WHAT NEEDS TO BE DONE
Start at the line in the entries below that contains "rewrite Ec. intros", stop at the line that contains "destruct (cam_at d1", and output exactly the lines in that span, both ends included.

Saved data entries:
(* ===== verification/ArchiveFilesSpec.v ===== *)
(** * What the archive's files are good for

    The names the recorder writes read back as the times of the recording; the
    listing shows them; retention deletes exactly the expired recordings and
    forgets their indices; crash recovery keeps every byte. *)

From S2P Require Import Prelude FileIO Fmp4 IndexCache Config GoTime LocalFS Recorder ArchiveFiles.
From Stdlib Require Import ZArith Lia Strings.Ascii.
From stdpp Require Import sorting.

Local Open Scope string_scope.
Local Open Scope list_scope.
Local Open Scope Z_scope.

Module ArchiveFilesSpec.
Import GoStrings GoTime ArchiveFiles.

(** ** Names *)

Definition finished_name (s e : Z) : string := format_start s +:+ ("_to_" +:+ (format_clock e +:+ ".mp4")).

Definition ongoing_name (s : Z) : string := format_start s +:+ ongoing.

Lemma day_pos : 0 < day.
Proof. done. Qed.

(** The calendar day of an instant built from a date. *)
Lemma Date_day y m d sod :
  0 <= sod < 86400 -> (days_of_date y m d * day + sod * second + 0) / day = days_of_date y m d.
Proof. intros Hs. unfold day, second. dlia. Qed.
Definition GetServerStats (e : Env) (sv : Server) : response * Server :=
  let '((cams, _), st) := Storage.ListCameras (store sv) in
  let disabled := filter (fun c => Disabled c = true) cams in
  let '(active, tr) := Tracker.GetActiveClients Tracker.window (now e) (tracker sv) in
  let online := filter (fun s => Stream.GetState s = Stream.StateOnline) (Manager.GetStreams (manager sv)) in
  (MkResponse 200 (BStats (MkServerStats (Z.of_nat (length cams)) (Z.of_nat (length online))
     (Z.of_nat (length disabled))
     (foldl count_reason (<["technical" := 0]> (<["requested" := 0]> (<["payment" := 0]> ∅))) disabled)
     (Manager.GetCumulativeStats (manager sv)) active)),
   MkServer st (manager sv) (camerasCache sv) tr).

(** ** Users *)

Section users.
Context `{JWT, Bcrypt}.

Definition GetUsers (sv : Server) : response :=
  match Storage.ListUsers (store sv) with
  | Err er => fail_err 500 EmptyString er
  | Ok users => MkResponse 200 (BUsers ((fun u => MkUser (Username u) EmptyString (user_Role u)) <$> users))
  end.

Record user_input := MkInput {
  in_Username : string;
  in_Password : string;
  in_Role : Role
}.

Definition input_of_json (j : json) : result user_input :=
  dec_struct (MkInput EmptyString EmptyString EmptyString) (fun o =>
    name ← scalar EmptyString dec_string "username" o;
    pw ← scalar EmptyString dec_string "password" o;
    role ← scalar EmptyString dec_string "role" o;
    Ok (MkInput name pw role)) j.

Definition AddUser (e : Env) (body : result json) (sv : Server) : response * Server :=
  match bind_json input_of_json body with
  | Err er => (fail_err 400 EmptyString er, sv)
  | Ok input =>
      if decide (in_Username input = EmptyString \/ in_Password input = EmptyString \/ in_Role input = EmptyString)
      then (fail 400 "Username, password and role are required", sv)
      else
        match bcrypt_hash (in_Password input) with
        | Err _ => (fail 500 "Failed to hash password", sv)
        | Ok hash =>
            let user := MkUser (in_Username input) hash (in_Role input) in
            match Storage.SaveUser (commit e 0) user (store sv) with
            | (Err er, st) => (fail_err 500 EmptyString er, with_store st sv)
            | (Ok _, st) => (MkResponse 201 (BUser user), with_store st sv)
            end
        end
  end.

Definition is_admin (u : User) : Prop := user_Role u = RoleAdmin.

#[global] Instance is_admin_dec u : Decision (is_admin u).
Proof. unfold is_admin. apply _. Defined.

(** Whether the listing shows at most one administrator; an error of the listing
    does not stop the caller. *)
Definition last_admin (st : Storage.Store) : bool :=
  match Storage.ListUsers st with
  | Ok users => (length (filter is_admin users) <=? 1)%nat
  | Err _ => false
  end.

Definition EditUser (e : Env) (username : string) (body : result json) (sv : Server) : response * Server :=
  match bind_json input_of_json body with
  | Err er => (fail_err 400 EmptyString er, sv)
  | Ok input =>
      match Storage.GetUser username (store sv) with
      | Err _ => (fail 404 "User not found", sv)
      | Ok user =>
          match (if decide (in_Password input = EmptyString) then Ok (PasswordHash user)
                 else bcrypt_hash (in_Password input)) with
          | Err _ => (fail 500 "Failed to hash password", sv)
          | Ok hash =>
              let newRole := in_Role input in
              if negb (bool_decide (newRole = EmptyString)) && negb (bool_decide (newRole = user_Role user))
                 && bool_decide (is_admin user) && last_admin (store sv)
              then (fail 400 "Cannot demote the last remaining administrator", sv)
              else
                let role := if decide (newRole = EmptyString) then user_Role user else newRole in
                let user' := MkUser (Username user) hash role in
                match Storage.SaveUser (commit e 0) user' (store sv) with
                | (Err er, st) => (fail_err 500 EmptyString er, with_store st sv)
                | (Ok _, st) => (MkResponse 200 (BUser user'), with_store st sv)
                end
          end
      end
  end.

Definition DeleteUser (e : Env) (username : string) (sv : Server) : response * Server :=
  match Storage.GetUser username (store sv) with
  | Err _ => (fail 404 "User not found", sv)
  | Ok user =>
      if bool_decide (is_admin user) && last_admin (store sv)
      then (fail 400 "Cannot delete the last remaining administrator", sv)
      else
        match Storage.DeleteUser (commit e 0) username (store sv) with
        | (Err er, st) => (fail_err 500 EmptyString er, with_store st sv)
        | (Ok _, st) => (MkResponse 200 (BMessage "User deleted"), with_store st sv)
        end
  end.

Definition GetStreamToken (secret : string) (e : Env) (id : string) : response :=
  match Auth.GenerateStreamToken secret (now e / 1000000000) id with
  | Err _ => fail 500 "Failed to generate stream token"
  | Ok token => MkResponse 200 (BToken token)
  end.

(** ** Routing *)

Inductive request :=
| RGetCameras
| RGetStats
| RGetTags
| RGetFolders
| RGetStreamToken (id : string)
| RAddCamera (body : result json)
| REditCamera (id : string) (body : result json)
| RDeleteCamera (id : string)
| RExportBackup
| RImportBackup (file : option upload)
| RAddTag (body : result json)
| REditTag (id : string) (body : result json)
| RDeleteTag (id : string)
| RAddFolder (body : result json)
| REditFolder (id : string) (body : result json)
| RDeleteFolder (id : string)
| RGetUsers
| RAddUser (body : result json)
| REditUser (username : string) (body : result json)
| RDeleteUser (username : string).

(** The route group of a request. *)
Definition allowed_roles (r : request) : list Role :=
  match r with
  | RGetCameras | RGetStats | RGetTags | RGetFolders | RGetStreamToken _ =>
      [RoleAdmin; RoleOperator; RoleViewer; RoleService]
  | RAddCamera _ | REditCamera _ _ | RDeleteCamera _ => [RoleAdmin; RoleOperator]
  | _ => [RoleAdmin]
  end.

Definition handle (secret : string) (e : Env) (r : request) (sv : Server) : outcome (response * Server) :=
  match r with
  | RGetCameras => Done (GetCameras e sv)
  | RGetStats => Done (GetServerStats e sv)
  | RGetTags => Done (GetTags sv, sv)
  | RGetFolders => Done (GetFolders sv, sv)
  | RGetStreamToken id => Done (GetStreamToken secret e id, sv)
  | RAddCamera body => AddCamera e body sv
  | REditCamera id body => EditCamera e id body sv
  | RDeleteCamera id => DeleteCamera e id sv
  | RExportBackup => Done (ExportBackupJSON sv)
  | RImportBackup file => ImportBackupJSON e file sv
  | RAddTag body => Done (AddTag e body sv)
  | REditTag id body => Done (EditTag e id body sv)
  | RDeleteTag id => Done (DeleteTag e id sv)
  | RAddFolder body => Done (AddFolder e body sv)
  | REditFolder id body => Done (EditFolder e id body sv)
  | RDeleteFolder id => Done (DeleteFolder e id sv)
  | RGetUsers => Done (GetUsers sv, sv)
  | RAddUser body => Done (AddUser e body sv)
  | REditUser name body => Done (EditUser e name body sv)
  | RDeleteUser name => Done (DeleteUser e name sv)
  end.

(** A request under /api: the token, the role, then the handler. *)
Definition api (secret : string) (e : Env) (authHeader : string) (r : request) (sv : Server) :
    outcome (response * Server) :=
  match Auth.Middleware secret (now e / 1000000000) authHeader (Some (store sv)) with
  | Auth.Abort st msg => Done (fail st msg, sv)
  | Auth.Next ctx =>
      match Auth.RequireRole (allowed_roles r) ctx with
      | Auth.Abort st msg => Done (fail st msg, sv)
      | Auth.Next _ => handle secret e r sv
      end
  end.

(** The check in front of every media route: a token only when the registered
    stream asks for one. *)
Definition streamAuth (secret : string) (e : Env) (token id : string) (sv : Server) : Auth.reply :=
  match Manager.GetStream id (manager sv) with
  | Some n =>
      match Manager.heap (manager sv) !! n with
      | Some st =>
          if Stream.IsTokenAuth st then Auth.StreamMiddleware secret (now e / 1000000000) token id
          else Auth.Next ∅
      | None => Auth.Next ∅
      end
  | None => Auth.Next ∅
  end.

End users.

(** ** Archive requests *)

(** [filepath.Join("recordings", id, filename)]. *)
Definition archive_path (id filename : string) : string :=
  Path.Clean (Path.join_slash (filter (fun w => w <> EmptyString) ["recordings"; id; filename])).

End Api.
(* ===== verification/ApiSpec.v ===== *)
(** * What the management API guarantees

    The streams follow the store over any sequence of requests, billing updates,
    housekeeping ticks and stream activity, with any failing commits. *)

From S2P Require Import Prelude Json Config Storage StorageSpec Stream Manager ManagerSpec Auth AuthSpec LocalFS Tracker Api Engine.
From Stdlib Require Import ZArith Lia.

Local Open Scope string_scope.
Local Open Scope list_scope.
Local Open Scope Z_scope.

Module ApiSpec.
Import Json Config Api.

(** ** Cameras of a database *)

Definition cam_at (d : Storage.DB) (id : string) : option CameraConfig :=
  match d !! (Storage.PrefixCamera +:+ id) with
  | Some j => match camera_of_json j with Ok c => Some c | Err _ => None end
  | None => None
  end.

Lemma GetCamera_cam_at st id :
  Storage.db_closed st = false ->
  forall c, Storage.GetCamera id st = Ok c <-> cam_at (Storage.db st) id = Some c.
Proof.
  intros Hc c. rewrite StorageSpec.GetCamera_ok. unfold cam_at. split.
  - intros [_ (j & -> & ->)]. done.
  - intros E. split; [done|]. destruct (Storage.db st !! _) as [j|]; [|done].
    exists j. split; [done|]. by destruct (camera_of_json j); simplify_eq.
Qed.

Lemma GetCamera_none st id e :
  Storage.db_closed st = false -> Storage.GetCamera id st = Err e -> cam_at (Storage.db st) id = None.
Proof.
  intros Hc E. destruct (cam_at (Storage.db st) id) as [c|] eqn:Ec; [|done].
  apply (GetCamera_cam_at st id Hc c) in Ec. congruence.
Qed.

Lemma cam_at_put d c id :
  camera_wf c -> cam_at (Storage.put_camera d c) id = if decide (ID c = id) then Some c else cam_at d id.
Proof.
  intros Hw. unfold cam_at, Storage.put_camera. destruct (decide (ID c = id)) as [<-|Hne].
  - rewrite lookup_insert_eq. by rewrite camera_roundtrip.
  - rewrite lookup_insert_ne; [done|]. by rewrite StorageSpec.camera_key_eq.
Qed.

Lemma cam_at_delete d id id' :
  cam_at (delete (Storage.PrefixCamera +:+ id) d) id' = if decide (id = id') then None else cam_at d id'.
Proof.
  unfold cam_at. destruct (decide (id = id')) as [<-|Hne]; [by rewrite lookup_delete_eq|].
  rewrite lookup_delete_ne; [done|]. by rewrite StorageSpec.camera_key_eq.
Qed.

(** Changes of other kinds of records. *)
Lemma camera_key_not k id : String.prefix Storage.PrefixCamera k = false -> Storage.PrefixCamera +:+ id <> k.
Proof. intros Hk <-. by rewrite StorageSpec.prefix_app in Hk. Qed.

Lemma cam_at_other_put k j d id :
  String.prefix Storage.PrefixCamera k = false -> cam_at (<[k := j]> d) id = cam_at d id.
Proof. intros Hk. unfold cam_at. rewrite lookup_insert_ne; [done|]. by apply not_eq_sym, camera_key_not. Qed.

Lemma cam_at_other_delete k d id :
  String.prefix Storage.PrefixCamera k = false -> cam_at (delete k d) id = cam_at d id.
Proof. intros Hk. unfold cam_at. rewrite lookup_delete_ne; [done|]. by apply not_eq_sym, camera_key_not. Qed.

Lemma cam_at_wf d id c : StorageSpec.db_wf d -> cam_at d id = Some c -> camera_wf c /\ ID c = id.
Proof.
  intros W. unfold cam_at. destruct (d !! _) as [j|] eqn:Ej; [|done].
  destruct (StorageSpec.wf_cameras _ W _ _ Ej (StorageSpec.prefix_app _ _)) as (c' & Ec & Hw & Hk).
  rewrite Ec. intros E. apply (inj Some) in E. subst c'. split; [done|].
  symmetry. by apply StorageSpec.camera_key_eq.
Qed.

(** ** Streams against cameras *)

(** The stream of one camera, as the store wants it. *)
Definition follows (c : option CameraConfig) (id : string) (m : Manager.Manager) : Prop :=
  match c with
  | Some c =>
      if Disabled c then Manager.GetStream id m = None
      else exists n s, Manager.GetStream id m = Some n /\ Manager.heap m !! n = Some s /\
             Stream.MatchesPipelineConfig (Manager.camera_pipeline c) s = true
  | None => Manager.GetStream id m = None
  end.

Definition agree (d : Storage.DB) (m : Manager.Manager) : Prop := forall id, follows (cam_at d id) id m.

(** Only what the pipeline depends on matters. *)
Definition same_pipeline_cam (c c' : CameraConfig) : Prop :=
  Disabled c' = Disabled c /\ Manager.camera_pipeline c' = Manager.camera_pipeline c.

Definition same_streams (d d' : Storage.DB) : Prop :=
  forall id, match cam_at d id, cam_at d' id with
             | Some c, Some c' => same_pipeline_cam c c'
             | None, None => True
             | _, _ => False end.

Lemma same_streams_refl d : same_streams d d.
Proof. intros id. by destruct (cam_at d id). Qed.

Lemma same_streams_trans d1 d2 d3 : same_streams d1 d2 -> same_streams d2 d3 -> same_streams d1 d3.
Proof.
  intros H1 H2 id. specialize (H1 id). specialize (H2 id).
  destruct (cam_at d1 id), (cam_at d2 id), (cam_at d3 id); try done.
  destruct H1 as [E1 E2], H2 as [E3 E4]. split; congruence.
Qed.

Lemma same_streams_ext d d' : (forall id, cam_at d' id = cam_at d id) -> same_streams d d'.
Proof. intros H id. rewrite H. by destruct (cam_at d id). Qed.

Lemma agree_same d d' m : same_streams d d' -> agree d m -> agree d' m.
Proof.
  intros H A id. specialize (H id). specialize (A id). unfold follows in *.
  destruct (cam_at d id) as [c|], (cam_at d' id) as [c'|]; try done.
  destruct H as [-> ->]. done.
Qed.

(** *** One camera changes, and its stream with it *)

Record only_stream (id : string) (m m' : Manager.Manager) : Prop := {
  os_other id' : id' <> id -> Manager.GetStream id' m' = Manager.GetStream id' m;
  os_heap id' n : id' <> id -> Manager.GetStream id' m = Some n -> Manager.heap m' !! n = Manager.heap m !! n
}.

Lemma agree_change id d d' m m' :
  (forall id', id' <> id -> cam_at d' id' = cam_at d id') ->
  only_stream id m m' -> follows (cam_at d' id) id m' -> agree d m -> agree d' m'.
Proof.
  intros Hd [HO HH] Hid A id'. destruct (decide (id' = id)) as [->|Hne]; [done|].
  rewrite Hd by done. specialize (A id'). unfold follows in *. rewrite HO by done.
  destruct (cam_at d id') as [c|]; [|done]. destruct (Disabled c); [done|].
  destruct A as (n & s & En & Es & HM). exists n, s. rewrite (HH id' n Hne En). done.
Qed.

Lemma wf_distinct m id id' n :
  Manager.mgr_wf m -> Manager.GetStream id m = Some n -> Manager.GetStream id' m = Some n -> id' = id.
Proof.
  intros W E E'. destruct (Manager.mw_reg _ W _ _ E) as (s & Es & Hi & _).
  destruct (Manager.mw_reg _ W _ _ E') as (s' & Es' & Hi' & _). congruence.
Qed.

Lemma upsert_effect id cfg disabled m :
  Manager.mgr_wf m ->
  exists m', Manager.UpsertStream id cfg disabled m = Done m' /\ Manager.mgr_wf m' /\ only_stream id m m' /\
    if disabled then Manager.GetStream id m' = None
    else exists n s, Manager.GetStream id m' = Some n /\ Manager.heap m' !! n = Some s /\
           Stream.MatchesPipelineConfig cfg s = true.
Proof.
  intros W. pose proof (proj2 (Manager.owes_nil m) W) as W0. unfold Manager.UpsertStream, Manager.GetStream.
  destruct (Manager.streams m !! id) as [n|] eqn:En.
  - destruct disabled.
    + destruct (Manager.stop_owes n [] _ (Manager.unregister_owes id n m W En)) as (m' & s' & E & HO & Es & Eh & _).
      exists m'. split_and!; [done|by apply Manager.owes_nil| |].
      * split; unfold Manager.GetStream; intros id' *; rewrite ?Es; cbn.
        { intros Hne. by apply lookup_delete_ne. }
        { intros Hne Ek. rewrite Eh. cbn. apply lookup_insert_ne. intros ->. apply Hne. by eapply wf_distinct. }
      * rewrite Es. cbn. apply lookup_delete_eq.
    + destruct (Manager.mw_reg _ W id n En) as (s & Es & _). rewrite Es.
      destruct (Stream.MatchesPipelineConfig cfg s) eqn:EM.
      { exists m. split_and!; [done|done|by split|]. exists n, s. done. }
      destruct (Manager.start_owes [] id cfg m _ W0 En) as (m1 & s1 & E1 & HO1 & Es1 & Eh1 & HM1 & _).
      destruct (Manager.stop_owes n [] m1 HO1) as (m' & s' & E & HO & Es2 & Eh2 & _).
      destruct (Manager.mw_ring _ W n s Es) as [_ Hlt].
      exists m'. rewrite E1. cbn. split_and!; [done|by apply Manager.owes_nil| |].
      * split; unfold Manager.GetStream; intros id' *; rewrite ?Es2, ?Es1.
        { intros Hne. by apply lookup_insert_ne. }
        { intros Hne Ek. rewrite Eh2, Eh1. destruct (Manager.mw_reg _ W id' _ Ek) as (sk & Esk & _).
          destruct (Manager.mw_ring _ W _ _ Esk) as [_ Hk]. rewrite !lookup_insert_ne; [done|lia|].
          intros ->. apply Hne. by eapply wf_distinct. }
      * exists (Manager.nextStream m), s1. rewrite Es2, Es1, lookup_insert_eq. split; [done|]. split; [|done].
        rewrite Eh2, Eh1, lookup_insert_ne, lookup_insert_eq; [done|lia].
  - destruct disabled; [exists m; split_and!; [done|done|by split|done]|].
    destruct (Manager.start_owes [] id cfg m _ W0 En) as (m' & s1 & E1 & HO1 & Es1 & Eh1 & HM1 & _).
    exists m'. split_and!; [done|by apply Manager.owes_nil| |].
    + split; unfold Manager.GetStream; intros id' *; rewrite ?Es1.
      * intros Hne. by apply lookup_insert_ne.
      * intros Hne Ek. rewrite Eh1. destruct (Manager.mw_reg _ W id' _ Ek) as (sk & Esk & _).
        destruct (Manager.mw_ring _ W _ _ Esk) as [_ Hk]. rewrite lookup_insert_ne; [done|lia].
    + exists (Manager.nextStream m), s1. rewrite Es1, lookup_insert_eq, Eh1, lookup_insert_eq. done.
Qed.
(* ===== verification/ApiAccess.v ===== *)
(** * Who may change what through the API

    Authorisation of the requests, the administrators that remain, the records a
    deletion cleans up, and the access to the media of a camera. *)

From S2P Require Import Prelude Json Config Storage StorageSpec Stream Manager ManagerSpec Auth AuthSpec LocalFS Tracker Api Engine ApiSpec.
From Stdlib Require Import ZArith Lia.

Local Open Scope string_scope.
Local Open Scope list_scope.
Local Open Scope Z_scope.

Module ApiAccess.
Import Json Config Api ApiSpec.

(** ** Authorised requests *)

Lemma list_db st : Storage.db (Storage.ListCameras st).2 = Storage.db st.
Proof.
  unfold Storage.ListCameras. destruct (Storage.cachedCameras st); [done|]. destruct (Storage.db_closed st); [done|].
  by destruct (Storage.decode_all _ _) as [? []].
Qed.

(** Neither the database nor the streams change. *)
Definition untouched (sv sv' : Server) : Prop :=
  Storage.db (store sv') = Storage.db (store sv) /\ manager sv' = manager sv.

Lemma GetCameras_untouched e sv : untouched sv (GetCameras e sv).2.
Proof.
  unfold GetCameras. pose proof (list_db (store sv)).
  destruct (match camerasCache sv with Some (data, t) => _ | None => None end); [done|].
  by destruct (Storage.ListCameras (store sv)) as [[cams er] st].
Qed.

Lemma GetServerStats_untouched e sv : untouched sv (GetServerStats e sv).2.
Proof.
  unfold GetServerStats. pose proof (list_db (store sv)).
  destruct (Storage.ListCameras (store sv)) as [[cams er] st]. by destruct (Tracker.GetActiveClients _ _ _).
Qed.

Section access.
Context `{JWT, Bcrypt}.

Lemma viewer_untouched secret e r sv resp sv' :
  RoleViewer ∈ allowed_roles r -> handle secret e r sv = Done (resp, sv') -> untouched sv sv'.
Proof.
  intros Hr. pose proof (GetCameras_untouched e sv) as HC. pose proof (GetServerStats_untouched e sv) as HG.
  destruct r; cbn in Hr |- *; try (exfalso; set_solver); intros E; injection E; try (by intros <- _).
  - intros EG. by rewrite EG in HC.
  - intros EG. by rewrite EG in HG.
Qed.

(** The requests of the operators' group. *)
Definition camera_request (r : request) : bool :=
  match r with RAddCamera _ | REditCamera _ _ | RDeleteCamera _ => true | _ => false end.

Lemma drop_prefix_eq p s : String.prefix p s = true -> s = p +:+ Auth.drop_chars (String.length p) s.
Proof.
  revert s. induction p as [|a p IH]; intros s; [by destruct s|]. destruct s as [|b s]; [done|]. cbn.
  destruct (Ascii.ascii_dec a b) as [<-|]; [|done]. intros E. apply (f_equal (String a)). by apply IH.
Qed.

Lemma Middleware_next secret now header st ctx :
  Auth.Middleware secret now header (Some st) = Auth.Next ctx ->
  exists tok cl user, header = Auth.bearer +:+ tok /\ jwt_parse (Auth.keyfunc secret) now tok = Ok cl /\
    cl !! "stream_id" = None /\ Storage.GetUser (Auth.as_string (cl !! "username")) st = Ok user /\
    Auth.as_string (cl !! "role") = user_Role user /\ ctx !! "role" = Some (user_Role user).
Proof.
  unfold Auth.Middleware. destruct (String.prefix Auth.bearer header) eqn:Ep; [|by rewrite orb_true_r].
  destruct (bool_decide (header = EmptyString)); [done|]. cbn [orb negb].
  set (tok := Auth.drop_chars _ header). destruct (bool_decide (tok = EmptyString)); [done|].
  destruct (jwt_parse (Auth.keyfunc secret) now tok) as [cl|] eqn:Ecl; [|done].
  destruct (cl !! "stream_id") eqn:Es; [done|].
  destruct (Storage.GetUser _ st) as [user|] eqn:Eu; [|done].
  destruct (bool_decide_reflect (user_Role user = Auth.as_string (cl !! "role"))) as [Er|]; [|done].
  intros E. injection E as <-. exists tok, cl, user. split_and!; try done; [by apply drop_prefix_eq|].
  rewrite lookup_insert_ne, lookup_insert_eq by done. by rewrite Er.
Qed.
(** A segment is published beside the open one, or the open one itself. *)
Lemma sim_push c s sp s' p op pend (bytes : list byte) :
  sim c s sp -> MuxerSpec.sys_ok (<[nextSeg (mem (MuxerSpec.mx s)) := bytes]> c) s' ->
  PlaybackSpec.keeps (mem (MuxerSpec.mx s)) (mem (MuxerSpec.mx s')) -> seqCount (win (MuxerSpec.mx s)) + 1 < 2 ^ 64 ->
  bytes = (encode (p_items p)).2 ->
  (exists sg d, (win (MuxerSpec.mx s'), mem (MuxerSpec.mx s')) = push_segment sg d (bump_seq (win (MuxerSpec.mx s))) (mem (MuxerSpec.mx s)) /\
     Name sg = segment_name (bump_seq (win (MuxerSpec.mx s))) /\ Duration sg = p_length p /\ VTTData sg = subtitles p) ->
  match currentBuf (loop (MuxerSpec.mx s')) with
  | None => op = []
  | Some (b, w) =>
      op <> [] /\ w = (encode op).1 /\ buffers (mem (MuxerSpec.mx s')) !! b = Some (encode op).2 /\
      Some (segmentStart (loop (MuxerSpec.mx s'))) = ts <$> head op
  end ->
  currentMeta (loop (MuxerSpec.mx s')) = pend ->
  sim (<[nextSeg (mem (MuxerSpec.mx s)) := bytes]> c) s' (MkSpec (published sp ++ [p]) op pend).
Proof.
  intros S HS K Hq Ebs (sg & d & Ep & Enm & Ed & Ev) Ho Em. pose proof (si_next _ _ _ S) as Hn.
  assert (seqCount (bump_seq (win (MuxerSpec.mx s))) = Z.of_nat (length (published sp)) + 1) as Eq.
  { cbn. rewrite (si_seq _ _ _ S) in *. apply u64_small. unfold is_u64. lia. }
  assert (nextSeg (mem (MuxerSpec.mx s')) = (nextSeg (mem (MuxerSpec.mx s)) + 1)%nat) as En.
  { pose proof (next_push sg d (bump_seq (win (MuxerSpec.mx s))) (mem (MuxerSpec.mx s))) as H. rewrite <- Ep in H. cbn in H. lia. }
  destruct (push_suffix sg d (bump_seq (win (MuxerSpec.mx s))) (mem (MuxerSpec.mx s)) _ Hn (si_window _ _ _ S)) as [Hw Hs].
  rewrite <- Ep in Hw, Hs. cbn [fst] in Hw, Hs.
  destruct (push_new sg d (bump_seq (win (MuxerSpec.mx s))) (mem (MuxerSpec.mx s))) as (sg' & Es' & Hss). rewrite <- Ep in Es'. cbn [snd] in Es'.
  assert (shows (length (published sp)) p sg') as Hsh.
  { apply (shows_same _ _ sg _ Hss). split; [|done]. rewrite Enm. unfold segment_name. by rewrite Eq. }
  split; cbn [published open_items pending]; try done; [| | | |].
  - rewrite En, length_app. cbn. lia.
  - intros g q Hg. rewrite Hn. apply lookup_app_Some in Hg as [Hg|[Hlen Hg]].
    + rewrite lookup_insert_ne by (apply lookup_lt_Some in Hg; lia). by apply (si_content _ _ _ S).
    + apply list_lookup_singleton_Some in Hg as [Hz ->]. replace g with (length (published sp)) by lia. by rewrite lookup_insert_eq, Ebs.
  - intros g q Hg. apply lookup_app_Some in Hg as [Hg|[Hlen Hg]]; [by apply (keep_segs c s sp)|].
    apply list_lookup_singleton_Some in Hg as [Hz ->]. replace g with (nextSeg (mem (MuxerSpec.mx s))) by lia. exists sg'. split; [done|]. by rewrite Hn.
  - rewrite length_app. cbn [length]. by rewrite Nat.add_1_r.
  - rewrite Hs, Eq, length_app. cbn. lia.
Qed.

TASK RESULT
  rewrite Ec. intros E. apply (inj Some) in E. subst c'. split; [done|].
  symmetry. by apply StorageSpec.camera_key_eq.
Qed.

(** ** Streams against cameras *)

(** The stream of one camera, as the store wants it. *)
Definition follows (c : option CameraConfig) (id : string) (m : Manager.Manager) : Prop :=
  match c with
  | Some c =>
      if Disabled c then Manager.GetStream id m = None
      else exists n s, Manager.GetStream id m = Some n /\ Manager.heap m !! n = Some s /\
             Stream.MatchesPipelineConfig (Manager.camera_pipeline c) s = true
  | None => Manager.GetStream id m = None
  end.

Definition agree (d : Storage.DB) (m : Manager.Manager) : Prop := forall id, follows (cam_at d id) id m.

(** Only what the pipeline depends on matters. *)
Definition same_pipeline_cam (c c' : CameraConfig) : Prop :=
  Disabled c' = Disabled c /\ Manager.camera_pipeline c' = Manager.camera_pipeline c.

Definition same_streams (d d' : Storage.DB) : Prop :=
  forall id, match cam_at d id, cam_at d' id with
             | Some c, Some c' => same_pipeline_cam c c'
             | None, None => True
             | _, _ => False end.

Lemma same_streams_refl d : same_streams d d.
Proof. intros id. by destruct (cam_at d id). Qed.

Lemma same_streams_trans d1 d2 d3 : same_streams d1 d2 -> same_streams d2 d3 -> same_streams d1 d3.
Proof.
  intros H1 H2 id. specialize (H1 id). specialize (H2 id).
  destruct (cam_at d1 id), (cam_at d2 id), (cam_at d3 id); try done.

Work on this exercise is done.